Пример 3. У кроликов фенотипическое проявление гена Ch при нормальной температуре (~ 20°) выражается в том, что при общей белой окраске уши, нос, кончики лап и хвост оказываются черными (такая окраска называется горностаевой, или гималайской). При температуре выше 30° окраска кроликов оказывается сплошь белой. Если же любой участок тела, на котором выщипана белая шерсть, систематически охлаждать, то на нем вырастает черная шерсть.
Пример 4. У пшеницы (и многих других растений) хорошо известны озимые и яровые формы. Озимые формы, посеянные весной, обычно растут, кустятся, но не переходят к колошению, т. е. не развиваются.
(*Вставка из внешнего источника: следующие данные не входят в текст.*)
(** One observable step: the automaton advances, or a final snapshot is
    published again (only its truncation mark may differ). *)
Definition succeeds (a b : TaskSnapshot) : Prop :=
  same_task a b ∧ wf_snapshot b ∧
  (advance (phase_of a) (phase_of b) ∨
   is_finished (status a) = true ∧ b = set_output_truncated (output_truncated b) a).

(** The snapshots [l] published after [a], up to the current one. *)
Inductive lives (a : TaskSnapshot) : list TaskSnapshot → TaskSnapshot → Prop :=
| lives_nil : lives a [] a
| lives_snoc l b c : lives a l b → succeeds b c → lives a (l ++ [c]) c.

Fixpoint published (es : list Effect) : list TaskSnapshot :=
  match es with
  | [] => []
  | Published s :: es => s :: published es
  | _ :: es => published es
  end.

Lemma published_app es fs : published (es ++ fs) = published es ++ published fs.
Proof. induction es as [|[] es IH]; simpl; rewrite ?IH; done. Qed.

(** ** Facts about the closures *)

Lemma set_truncated_phase b s : phase_of (set_output_truncated b s) = phase_of s.
Proof. by destruct s. Qed.

Lemma set_truncated_wf b s : wf_snapshot s → wf_snapshot (set_output_truncated b s).
Proof. intros []. by destruct s. Qed.

Lemma set_truncated_same a b s : same_task a s → same_task a (set_output_truncated b s).
Proof. intros []. by destruct s. Qed.
(* ===== verification/Progress.v ===== *)
(** * A task is never stuck (src/src/process/mod.rs)

    [Process] runs a task on a schedule; when the schedule ends the task waits.
    Here: from wherever a task waits, finitely many ordinary events bring it to
    its end, with [mark_finished] and its permits released. Ordinary events are
    the answers the task is owed: calls that return, transitions that are
    shown and written, a worker that exits, a process tree that becomes empty, readers
    that end. No timer, stop request or second chance is needed.

    The proof is compositional: [good] says of a computation at a state that
    more ordinary events do not change what it has done, and that they finish
    what it waits for; it is closed under bind. *)

From S2P Require Import Prelude RustStd Model Disk Journal Store Config Capture Process.
Local Open Scope string_scope.
Local Open Scope list_scope.
Local Open Scope Z_scope.

(** ** Ordinary events *)

Definition ordinary (e : Ev) : Prop :=
  match e with
  | EvCall None | EvShown | EvSaved | EvChildExit (Ok _) | EvTreeEmpty None | EvReader (Ok None) => True
  | _ => False
  end.

(** The same run, with more to come. *)
Definition more (t : list Ev) (s : Run) : Run :=
  mkRun (record s) (disk s) (seen_version s) (schedule s ++ t) (clock s) (instant s) (effects s).

Lemma more_nil s : more [] s = s.
Proof. destruct s. unfold more. simpl. by rewrite app_nil_r. Qed.

Lemma more_app t u s : more u (more t s) = more (t ++ u) s.
Proof. unfold more. simpl. by rewrite app_assoc. Qed.

Lemma settle_more tape t s :
  Forall ordinary t → settle_tape (tape ++ t) (more t s) = more t (settle_tape tape s).
Proof.
  intros Ht. revert s. induction tape as [|e tape IH]; intros s.
  - destruct Ht as [|[] t He Ht]; done.
  - destruct e; try done; simpl; by rewrite <- IH.
Qed.

(** Waiting for the next event, with ordinary ones to come. *)
Lemma await_more s r s' t :
  Forall ordinary t → await s = (r, s') →
  match r with
  | Ok e => await (more t s) = (Ok e, more t s')
  | Err _ => schedule s' = [] ∧ ∀ e u, t = e :: u → await (more t s) = (Ok e, more u s')
  end.
Proof.
  intros Ht. unfold await, mbind, stm_bind, settle, modify, next_event. cbn [schedule more].
  rewrite settle_more by done. destruct (settle_tape (schedule s) s) as [rc dk v [|e tape] c i es]; simpl.
  - intros [= <- <-]. split; [done|]. intros e u ->. done.
  - intros [= <- <-]. done.
Qed.

Section progress.
Context `{RegexLib, SnapshotJson, TimeLib, Platform}.
Context (route : ResolvedRoute).

(** A panic is the overflow of one of the two deadlines. *)
Definition overflow (s : Run) : Prop :=
  Instants.add_secs (instant s) (max_execution_seconds route) = None ∨
  Instants.add_secs (instant s) (graceful_shutdown_seconds route) = None.

(** The computation has ended with [r]. *)
Definition ended {A} (r : result Stopped A) (s : Run) : Prop :=
  match r with
  | Ok _ | Err (Fail _) => True
  | Err Panicked => overflow s
  | Err Blocked | Err Impossible => False
  end.

(** At [s], ordinary events change nothing of what [m] has done, and at most [n]
    of them end it when it waits. *)
Definition good {A} (n : nat) (m : P A) (s : Run) : Prop :=
  let '(r, s') := m s in
  match r with
  | Err Impossible => True
  | Err Blocked => ∃ t r s', Forall ordinary t ∧ (length t ≤ n)%nat ∧ m (more t s) = (r, s') ∧
      ended r s' ∧ schedule s' = []
  | _ => ended r s' ∧ (∀ t, Forall ordinary t → m (more t s) = (r, more t s')) ∧
      (schedule s = [] → schedule s' = [])
  end.

(** Without events [m] waits or ends. *)
Definition clean {A} (m : P A) : Prop := ∀ s, schedule s = [] → (m s).1 ≠ Err Impossible.

(** ** Closure under bind *)

Lemma good_weaken {A} n k (m : P A) s : (n ≤ k)%nat → good n m s → good k m s.
Proof.
  unfold good. intros Hk. destruct (m s) as [[a|[| | |]] s']; try done.
  intros (t & r & s2 & ? & ? & ?). exists t, r, s2. split_and!; [done|lia|naive_solver..].
Qed.

Lemma good_bind {A B} n k (m : P A) (f : A → P B) s :
  (∀ s, good n m s) → (∀ a s, good k (f a) s) → (∀ a, clean (f a)) → good (n + k) (m ≫= f) s.
Proof.
  intros Hm Hf Hc. pose proof (Hm s) as Hs. unfold good, mbind, stm_bind in *.
  destruct (m s) as [[a|[msg| | |]] s1] eqn:Hms; try done.
  - destruct Hs as (_ & Hmore & Hnil). specialize (Hf a s1).
    destruct (f a s1) as [[b|[msg| | |]] s2] eqn:Hfs; try done;
      try (destruct Hf as (He & Hm2 & Hn2); split_and!; [done| |by auto]; intros t Ht; rewrite Hmore by done; by apply Hm2).
    destruct Hf as (t & r & s3 & Ht & Hlen & Hr & He & Hn3). exists t, r, s3. rewrite Hmore by done.
    split_and!; [done|lia|done..].
  - destruct Hs as (He & Hmore & Hnil). split_and!; [done| |done]. intros t Ht. by rewrite Hmore.
  - destruct Hs as (He & Hmore & Hnil). split_and!; [done| |done]. intros t Ht. by rewrite Hmore.
  - destruct Hs as (t & r & s2 & Ht & Hlen & Hr & He & Hn). destruct r as [a|e].
    2: { exists t, (Err e), s2. rewrite Hr. split_and!; [done|lia|done..]. }
    specialize (Hm (more t s)). rewrite Hr in Hm. destruct Hm as (_ & Hmore & _).
    specialize (Hf a s2). specialize (Hc a s2 Hn).
    destruct (f a s2) as [[b|[msg| | |]] s3] eqn:Hfs; try done;
      try (destruct Hf as (Hf & _ & Hn3); eexists t, _, s3; rewrite Hr; split_and!; [done|lia|exact Hfs|done|by auto]).
    destruct Hf as (u & r & s4 & Hu & Hlen' & Hr' & He' & Hn'). exists (t ++ u), r, s4.
    rewrite <- more_app, Hmore by done.
    split_and!; [by apply Forall_app|rewrite length_app; lia|done..].
Qed.

Lemma clean_bind {A B} n (m : P A) (f : A → P B) :
  clean m → (∀ s, good n m s) → (∀ a, clean (f a)) → clean (m ≫= f).
Proof.
  intros Hm Hg Hf s Hs. specialize (Hm s Hs). specialize (Hg s). unfold good, mbind, stm_bind in *.
  destruct (m s) as [[a|[msg| | |]] s1]; try done. apply Hf. by apply Hg.
Qed.

(** A suspension point: [e0] is the event the task is owed. *)
Lemma good_await {A} n k (f : Ev → P A) e0 s :
  ordinary e0 → (∀ e s', (length (schedule s') < length (schedule s))%nat → good n (f e) s') →
  (∀ s', good k (f e0) s') → clean (f e0) → (S k ≤ n)%nat → good n (await ≫= f) s.
Proof.
  intros Ho Hf Hk0 Hc Hk. unfold good, mbind, stm_bind in *.
  destruct (await s) as [[e|e] s1] eqn:Ha.
  - specialize (Hf e s1 (await_shrinks _ _ _ Ha)).
    pose proof (λ t Ht, await_more s _ _ t Ht Ha) as Hmore. simpl in Hmore.
    assert (schedule s ≠ []) as Hne by (intros Hn; apply await_shrinks in Ha; rewrite Hn in Ha; simpl in Ha; lia).
    destruct (f e s1) as [[b|[msg| | |]] s2] eqn:Hfs; try done;
      try (destruct Hf as (He & Hm2 & _); split_and!; [done| |done]; intros t Ht; rewrite Hmore by done; by apply Hm2).
    destruct Hf as (t & r & s3 & Ht & Hrest). exists t, r, s3. by rewrite Hmore by done.
  - rewrite (await_Blocked _ _ _ Ha). destruct (await_more s _ _ [] (Forall_nil_2 _) Ha) as [Hn _].
    specialize (Hk0 s1). specialize (Hc s1 Hn).
    assert (∀ u, Forall ordinary u → await (more (e0 :: u) s) = (Ok e0, more u s1)) as Hgo.
    { intros u Hu. by apply (await_more s _ _ (e0 :: u) (Forall_cons_2 _ _ _ Ho Hu) Ha). }
    destruct (f e0 s1) as [[b|[msg| | |]] s2] eqn:Hfs; try done.
    1-3: destruct Hk0 as (He & _ & Hn2); eexists [e0], _, s2; rewrite Hgo, more_nil by done;
         split_and!; [by repeat constructor|simpl; lia|exact Hfs|done|by auto].
    destruct Hk0 as (u & r & s3 & Hu & Hlen & Hr & He & Hn3). exists (e0 :: u), r, s3. rewrite Hgo by done.
    split_and!; [by constructor|simpl; lia|done..].
Qed.
(* ===== verification/Platform.v ===== *)
(** * Process trees (src/src/process/platform.rs)

    The two implementations of [ProcessTree] and of the worker's platform
    calls: Unix process groups and Windows job objects. The operating system
    is a parameter ([UnixKernel], [WindowsKernel]): its calls as functions on
    an abstract kernel state, and observations of that state (who is running)
    in which the documented behaviour is stated as laws.

    What [Process] calls is the interface [TreeOps]; what it expects of the
    calls is [TreeLaws]: a forced tree has no running process left and nothing
    outside it was touched. [TreeLaws] is proved for the code of each platform,
    [Unix.tree_laws] and [Windows.tree_laws], from the documented behaviour of
    the system's calls, and [force_and_wait_spec] says for both what the
    sequence [force] then [wait_empty] does. *)

From S2P Require Import Prelude RustStd Model Disk Journal Store Config Capture Process.
Local Open Scope string_scope.
Local Open Scope list_scope.
Local Open Scope Z_scope.

(** [x as i32] for [x : u32]. *)
Definition as_i32 (z : Z) : Z := if z <=? 2 ^ 31 - 1 then z else z - 2 ^ 32.

(** What [prepare_command] sets on the command to spawn. *)
Record SpawnSettings := mkSpawnSettings { process_group : option Z; creation_flags : Z }.

(** What [attach] reads of a started child: its process id and its handle. *)
Record Child := mkChild { child_id : option Z; raw_handle : option Z }.

(** ** The interface *)

Section interface.
Context (T K : Type).

(** Operations on a tree over a kernel. [wait_empty] polls; [naps] is what the
    rest of the system does in each of its pauses, and [None] means that it is
    still waiting after them. *)
Class TreeOps := {
  tree_new : K → result string T * K;
  tree_attach : Child → T → K → result string T * K;
  tree_graceful : T → K → result string unit * K;
  tree_force : T → K → result string unit * K;
  tree_wait_empty : list (K → K) → T → K → option (result string unit) * K;
  (** The running processes of the tree, those the service may not signal, and
      every other process. *)
  tree_members : T → K → gset Z;
  tree_immune : T → K → gset Z;
  tree_others : T → K → gset Z
}.

(** The contract between the platforms and their client. It is no assumption of
    the development: both instances below are proved. *)
Class TreeLaws `{TreeOps} : Prop := {
  force_members t k k' : tree_force t k = (Ok tt, k') → tree_members t k' ⊆ tree_immune t k;
  force_others t k r k' : tree_force t k = (r, k') → tree_others t k' = tree_others t k;
  wait_keeps t k r k' naps :
    (∀ f k0, f ∈ naps → tree_members t (f k0) ⊆ tree_members t k0) →
    tree_wait_empty naps t k = (r, k') → tree_members t k' ⊆ tree_members t k;
  wait_returns t k naps : tree_members t k = ∅ → is_Some (tree_wait_empty naps t k).1
}.
End interface.

Arguments tree_new {T K _} _.
Arguments tree_attach {T K _} _ _ _.
Arguments tree_graceful {T K _} _ _.
Arguments tree_force {T K _} _ _.
Arguments tree_wait_empty {T K _} _ _ _.
Arguments tree_members {T K _} _ _.
Arguments tree_immune {T K _} _ _.
Arguments tree_others {T K _} _ _.
Arguments force_members {T K _ _} t k k' _.
Arguments force_others {T K _ _} t k r k' _.
Arguments wait_keeps {T K _ _} t k r k' naps _ _.
Arguments wait_returns {T K _ _} t k naps _.

(** [tree.force()?] followed by [tree.wait_empty().await?], as in
    [force_stop_process]; [exit] is what happens while the worker's own exit is
    awaited in between. *)
Definition force_and_wait {T K} `{TreeOps T K} (exit : K → K) (naps : list (K → K)) (t : T) (k : K)
    : option (result string unit) * K :=
  match tree_force t k with
  | (Err e, k) => (Some (Err e), k)
  | (Ok _, k) => tree_wait_empty naps t (exit k)
  end.

(** The event that resumes [Process.call] with the outcome of a tree
    operation. *)
Definition reply {A} (r : result string A) : Ev :=
  EvCall (match r with Ok _ => None | Err e => Some e end).

Lemma call_reply {A} (r : result string A) s tape :
  schedule s = reply r :: tape →
  (call EmptyString s).1 = match r with Ok _ => Ok tt | Err e => Err (Fail e) end.
Proof.
  intros Hs. unfold call, await, mbind, stm_bind, settle, modify, next_event.
  rewrite Hs. simpl. by destruct r.
Qed.

Section client.
Context {T K : Type} `{TreeLaws T K}.

(** Any platform that keeps the contract: if nothing joins the tree meanwhile and
    the service may signal all of it, [force] followed by [wait_empty] returns
    without a single pause, no process of the tree is left when it succeeds, and
    [force] has touched no other process. *)
Lemma forced_tree_ends exit naps t k :
  (∀ f k0, f ∈ exit :: naps → tree_members t (f k0) ⊆ tree_members t k0) →
  tree_immune t k = ∅ →
  ∃ r k', force_and_wait exit naps t k = (Some r, k') ∧
    (r = Ok tt → tree_members t k' = ∅) ∧
    is_Some (force_and_wait exit [] t k).1 ∧
    tree_others t (tree_force t k).2 = tree_others t k.
Proof.
  intros Hn Hi. unfold force_and_wait. destruct (tree_force t k) as [[[]|e] k1] eqn:Hf; simpl.
  2: { exists (Err e), k1. split_and!; [done|done|done|by eapply force_others]. }
  pose proof (force_others t k _ k1 Hf) as Ho. pose proof (force_members t k k1 Hf) as Hm.
  assert (tree_members t (exit k1) = ∅) as He.
  { pose proof (Hn exit k1 ltac:(by left)). set_solver. }
  destruct (wait_returns t (exit k1) naps He) as [r Hr].
  destruct (tree_wait_empty naps t (exit k1)) as [r' k'] eqn:Hw. simpl in Hr. subst r'.
  exists r, k'. split_and!; [done| |by apply wait_returns|done].
  intros _. assert (tree_members t k' ⊆ tree_members t (exit k1)); [|set_solver].
  eapply wait_keeps; [|exact Hw]. intros f k0 Hin. apply Hn. by right.
Qed.
End client.

(** ** Unix: process groups *)

Module Unix.

Inductive Signal := SIGTERM | SIGKILL.
Inductive Errno := ESRCH | OtherErrno (text : string).

Definition errno_text (e : Errno) : string :=
  match e with ESRCH => "ESRCH: No such process" | OtherErrno m => m end.

(** The calls platform.rs makes, and what they act on: the running processes
    with their groups (a process with a pending SIGKILL counts as gone), those
    the caller may not signal, those with a handler for SIGTERM, and the
    calling process. *)
Class UnixKernel (K : Type) := {
  killpg : Z → Signal → K → result Errno unit * K;
  sigaction_ignore_term : K → result Errno unit * K;
  prctl_set_child_subreaper : K → Z * K;
  last_os_error : K → string;
  getpgrp : K → Z;
  self : K → Z;
  procs : K → gmap Z Z;
  immune : K → gset Z;
  catches_term : K → gset Z;
  subreaper : K → bool
}.

Definition group `{UnixKernel K} (g : Z) (k : K) : gset Z := dom (filter (λ p, p.2 = g) (procs k)).
Definition outside_group `{UnixKernel K} (g : Z) (k : K) : gset Z := dom (filter (λ p, p.2 ≠ g) (procs k)).

(** kill(2), killpg(3), sigaction(2) and prctl(2). *)
Class UnixLaws K `{UnixKernel K} : Prop := {
  killpg_kill g k k' : killpg g SIGKILL k = (Ok tt, k') → group g k' ⊆ immune k;
  killpg_shrinks g sg k r k' : killpg g sg k = (r, k') → group g k' ⊆ group g k;
  killpg_term g k k' : killpg g SIGTERM k = (Ok tt, k') → group g k ∩ catches_term k ⊆ group g k';
  killpg_error g sg k e k' : killpg g sg k = (Err e, k') → k' = k;
  killpg_esrch g sg k k' : killpg g sg k = (Err ESRCH, k') → group g k = ∅;
  killpg_others g sg k r k' : killpg g sg k = (r, k') → outside_group g k' = outside_group g k;
  killpg_self g sg k r k' : killpg g sg k = (r, k') →
    getpgrp k' = getpgrp k ∧ self k' = self k ∧ catches_term k' = catches_term k;
  sigaction_ok k k' : sigaction_ignore_term k = (Ok tt, k') →
    catches_term k' = {[self k]} ∪ catches_term k ∧ procs k' = procs k ∧
    getpgrp k' = getpgrp k ∧ self k' = self k;
  prctl_ok k k' : prctl_set_child_subreaper k = (0, k') →
    subreaper k' = true ∧ catches_term k' = catches_term k ∧ procs k' = procs k ∧
    getpgrp k' = getpgrp k ∧ self k' = self k
}.

Record ProcessTree := mkProcessTree { pid : option Z }.

Section operations.
Context `{UnixKernel K}.

Definition new (k : K) : result string ProcessTree * K := (Ok (mkProcessTree None), k).

(** [process_group(0)]: the child leads a group of its own. *)
Definition prepare_command (c : SpawnSettings) : SpawnSettings :=
  mkSpawnSettings (Some 0) (creation_flags c).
Если же семена озимых форм перед весенним посевом подвергнуть на протяжении определенного времени действию пониженных температур при определенной влажности (яровизация), то растения будут развиваться по яровому типу и перейдут к плодоношению.
В рассмотренных примерах экспрессивность аллелей зачаточных крыльев у дрозофилы, белой окраски цветков у примулы, горностаевой (гималайской) окраски у кроликов, типа развития у злаков зависит от температуры. В других случаях пенетрантность и экспрессивность определяются генами-модификаторами, которые создают генотипическую среду для проявления гена. Значение генетических факторов в определении характера проявления признаков доказывается эффектом отбора в линиях с не полностью пенетрантными генами. Можно получить линии как с резко сниженной пенетрантностью по сравнению с исходной линией, так и со 100%-ной пенетрантностью.
Таким образом, в фенотипе никогда не реализуются все генотипические возможности, т. е. фенотип каждой особи есть лишь частный случай проявления ее генотипа в определенных условиях развития. Формирование различных вариантов признака на основе одного и того же генотипа называется поливариантностью онтогенеза.